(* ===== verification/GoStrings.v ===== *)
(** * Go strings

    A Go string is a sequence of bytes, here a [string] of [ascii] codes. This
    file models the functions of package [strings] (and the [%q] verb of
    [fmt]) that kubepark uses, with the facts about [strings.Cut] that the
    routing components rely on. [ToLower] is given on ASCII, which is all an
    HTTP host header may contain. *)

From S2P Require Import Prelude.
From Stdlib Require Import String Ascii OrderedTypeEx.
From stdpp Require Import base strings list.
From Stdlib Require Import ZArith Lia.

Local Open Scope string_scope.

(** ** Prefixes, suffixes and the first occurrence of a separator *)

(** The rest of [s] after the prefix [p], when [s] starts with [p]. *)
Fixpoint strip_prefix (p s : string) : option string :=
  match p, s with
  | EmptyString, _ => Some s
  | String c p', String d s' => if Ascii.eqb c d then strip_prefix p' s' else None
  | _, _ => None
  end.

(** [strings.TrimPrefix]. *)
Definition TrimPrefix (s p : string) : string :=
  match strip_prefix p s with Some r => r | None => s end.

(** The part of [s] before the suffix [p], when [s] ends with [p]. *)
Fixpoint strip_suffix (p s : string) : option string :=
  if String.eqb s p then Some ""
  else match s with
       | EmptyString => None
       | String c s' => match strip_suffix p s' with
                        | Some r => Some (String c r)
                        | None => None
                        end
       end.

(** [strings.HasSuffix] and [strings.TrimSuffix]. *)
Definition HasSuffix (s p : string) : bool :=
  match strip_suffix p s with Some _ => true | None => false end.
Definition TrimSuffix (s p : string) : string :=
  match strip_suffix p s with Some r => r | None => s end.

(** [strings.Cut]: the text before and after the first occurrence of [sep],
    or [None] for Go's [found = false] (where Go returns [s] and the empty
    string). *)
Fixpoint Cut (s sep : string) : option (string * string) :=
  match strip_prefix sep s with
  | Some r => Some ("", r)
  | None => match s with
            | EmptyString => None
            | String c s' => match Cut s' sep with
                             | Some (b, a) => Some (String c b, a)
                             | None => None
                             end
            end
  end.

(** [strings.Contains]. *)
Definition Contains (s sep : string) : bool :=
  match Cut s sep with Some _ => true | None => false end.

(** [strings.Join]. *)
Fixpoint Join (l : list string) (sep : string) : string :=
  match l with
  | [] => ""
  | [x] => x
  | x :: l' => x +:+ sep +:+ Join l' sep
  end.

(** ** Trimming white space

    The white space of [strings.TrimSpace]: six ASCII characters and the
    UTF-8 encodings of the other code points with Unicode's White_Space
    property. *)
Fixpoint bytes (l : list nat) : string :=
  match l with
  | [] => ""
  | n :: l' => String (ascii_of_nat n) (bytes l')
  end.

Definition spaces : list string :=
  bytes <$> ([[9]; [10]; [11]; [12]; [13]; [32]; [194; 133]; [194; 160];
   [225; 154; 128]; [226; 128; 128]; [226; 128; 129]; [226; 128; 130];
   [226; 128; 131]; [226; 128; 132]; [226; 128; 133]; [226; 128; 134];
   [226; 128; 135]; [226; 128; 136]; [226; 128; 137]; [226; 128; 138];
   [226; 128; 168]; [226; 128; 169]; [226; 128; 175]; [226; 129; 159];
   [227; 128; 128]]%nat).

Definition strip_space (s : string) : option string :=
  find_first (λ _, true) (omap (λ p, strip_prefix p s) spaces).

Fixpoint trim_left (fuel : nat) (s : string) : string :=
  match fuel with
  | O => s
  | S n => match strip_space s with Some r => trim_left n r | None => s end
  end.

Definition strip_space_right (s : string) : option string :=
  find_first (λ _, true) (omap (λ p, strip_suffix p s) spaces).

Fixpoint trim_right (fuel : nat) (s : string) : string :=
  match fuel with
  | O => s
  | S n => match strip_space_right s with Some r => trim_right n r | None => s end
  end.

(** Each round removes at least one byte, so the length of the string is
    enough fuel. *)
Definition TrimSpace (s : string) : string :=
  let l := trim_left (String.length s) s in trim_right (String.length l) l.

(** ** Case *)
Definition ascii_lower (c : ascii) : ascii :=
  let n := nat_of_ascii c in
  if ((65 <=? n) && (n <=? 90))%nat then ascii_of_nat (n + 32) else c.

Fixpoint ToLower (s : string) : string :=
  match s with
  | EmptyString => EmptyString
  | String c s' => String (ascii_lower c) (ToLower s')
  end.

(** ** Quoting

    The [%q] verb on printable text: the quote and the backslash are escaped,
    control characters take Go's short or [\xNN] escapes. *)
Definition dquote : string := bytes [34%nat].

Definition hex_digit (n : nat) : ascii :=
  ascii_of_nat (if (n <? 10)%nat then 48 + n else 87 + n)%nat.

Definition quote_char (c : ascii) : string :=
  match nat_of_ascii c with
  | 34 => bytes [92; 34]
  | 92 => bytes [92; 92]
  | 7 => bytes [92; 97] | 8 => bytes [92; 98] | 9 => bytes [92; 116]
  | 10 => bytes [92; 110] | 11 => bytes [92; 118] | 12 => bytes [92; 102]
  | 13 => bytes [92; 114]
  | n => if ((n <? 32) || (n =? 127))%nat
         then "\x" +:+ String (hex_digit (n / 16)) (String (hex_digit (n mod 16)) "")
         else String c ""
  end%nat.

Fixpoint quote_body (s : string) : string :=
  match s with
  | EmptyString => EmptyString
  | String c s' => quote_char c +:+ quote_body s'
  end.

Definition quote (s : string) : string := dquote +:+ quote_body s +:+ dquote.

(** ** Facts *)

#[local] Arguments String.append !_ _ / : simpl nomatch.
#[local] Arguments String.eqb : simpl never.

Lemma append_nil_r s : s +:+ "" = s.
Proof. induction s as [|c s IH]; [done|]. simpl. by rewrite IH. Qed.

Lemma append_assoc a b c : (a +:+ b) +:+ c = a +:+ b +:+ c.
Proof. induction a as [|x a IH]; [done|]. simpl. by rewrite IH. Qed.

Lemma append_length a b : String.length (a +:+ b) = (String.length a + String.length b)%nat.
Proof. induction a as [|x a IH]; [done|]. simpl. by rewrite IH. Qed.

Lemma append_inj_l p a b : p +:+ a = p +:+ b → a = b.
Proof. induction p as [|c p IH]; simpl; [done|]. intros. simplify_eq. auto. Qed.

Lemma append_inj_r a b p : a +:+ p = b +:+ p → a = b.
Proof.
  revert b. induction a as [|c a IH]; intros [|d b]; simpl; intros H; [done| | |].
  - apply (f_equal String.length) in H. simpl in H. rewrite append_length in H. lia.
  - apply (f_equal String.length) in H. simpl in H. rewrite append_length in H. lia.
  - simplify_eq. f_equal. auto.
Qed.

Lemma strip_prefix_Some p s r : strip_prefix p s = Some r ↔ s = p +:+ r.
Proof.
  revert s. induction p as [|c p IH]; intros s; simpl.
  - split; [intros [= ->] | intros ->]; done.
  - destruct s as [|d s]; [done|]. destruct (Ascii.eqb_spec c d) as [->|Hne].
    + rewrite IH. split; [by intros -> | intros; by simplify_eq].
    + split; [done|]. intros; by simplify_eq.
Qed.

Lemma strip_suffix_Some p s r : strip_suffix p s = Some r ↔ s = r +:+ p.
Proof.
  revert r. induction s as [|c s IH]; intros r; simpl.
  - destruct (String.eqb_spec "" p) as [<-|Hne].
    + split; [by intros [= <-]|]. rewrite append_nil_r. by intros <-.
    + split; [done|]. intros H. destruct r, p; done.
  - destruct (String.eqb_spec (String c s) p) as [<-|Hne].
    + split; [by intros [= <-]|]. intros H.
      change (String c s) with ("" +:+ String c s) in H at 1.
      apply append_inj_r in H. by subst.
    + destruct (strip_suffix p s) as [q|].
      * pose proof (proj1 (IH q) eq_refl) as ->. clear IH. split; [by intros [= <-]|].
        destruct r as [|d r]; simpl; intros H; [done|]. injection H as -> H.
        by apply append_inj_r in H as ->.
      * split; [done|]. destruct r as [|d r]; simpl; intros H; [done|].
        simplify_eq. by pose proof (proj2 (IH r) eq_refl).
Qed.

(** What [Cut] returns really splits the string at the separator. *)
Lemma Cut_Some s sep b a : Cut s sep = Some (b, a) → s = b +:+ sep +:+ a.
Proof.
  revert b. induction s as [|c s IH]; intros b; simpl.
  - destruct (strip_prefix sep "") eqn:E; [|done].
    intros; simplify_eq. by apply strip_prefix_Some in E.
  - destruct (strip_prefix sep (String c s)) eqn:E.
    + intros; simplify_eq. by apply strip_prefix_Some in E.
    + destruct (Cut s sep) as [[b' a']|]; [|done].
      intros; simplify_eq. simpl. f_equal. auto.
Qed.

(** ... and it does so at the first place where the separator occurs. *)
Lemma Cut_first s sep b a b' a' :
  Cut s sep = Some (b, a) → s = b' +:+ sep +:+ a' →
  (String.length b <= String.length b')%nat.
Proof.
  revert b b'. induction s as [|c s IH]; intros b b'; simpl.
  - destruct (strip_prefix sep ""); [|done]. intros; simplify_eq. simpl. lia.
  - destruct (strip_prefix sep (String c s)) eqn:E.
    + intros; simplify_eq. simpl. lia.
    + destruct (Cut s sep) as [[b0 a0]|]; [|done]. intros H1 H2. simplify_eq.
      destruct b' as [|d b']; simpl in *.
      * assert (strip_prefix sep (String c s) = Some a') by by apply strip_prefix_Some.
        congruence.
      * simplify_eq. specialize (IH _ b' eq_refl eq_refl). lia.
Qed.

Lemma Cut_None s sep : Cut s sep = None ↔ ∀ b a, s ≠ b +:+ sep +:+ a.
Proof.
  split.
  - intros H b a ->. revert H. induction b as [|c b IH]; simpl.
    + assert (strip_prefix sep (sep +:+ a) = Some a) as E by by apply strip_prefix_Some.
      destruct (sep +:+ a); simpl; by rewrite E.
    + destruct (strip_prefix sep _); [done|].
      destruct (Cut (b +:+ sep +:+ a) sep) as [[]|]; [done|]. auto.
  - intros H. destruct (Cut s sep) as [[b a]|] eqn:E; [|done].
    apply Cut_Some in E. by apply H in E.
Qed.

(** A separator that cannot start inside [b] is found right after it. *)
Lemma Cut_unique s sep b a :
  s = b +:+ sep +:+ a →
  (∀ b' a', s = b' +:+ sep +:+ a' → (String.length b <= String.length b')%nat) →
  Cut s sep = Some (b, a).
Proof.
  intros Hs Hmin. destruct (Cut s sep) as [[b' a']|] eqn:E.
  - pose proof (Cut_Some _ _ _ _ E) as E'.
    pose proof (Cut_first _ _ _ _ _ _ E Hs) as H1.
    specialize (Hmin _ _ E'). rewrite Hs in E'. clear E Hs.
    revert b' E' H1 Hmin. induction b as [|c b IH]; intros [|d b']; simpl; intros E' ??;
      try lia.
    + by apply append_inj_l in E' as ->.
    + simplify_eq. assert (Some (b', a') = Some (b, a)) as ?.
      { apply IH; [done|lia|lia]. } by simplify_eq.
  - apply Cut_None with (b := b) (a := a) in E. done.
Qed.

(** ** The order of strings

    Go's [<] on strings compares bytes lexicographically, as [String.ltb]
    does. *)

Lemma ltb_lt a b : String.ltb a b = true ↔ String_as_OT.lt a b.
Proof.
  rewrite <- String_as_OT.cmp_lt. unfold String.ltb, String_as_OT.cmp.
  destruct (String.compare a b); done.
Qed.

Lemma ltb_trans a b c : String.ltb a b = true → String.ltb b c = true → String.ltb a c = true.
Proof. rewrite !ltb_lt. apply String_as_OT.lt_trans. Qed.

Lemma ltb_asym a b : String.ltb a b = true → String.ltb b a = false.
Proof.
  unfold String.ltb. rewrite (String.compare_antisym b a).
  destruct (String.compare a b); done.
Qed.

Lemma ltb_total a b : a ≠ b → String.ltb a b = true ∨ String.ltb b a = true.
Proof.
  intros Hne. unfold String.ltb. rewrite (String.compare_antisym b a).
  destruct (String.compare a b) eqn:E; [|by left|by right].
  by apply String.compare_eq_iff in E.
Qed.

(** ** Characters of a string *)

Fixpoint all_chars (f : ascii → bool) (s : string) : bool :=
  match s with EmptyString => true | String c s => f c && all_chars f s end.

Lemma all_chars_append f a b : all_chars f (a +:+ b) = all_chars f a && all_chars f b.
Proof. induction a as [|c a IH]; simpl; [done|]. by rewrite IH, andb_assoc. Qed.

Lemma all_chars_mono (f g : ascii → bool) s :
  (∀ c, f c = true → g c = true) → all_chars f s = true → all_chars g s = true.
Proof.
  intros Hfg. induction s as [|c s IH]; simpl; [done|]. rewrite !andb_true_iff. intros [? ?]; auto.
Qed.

YOUR INSTRUCTIONS: Please transcribe exactly the lines above from the line that has "Lemma Cut_unique s" up to and including the line that has "in E' as ->."; no other line belongs in the answer.

RESULT FOR THIS TASK:
Lemma Cut_unique s sep b a :
  s = b +:+ sep +:+ a →
  (∀ b' a', s = b' +:+ sep +:+ a' → (String.length b <= String.length b')%nat) →
  Cut s sep = Some (b, a).
Proof.
  intros Hs Hmin. destruct (Cut s sep) as [[b' a']|] eqn:E.
  - pose proof (Cut_Some _ _ _ _ E) as E'.
    pose proof (Cut_first _ _ _ _ _ _ E Hs) as H1.
    specialize (Hmin _ _ E'). rewrite Hs in E'. clear E Hs.
    revert b' E' H1 Hmin. induction b as [|c b IH]; intros [|d b']; simpl; intros E' ??;
      try lia.
    + by apply append_inj_l in E' as ->.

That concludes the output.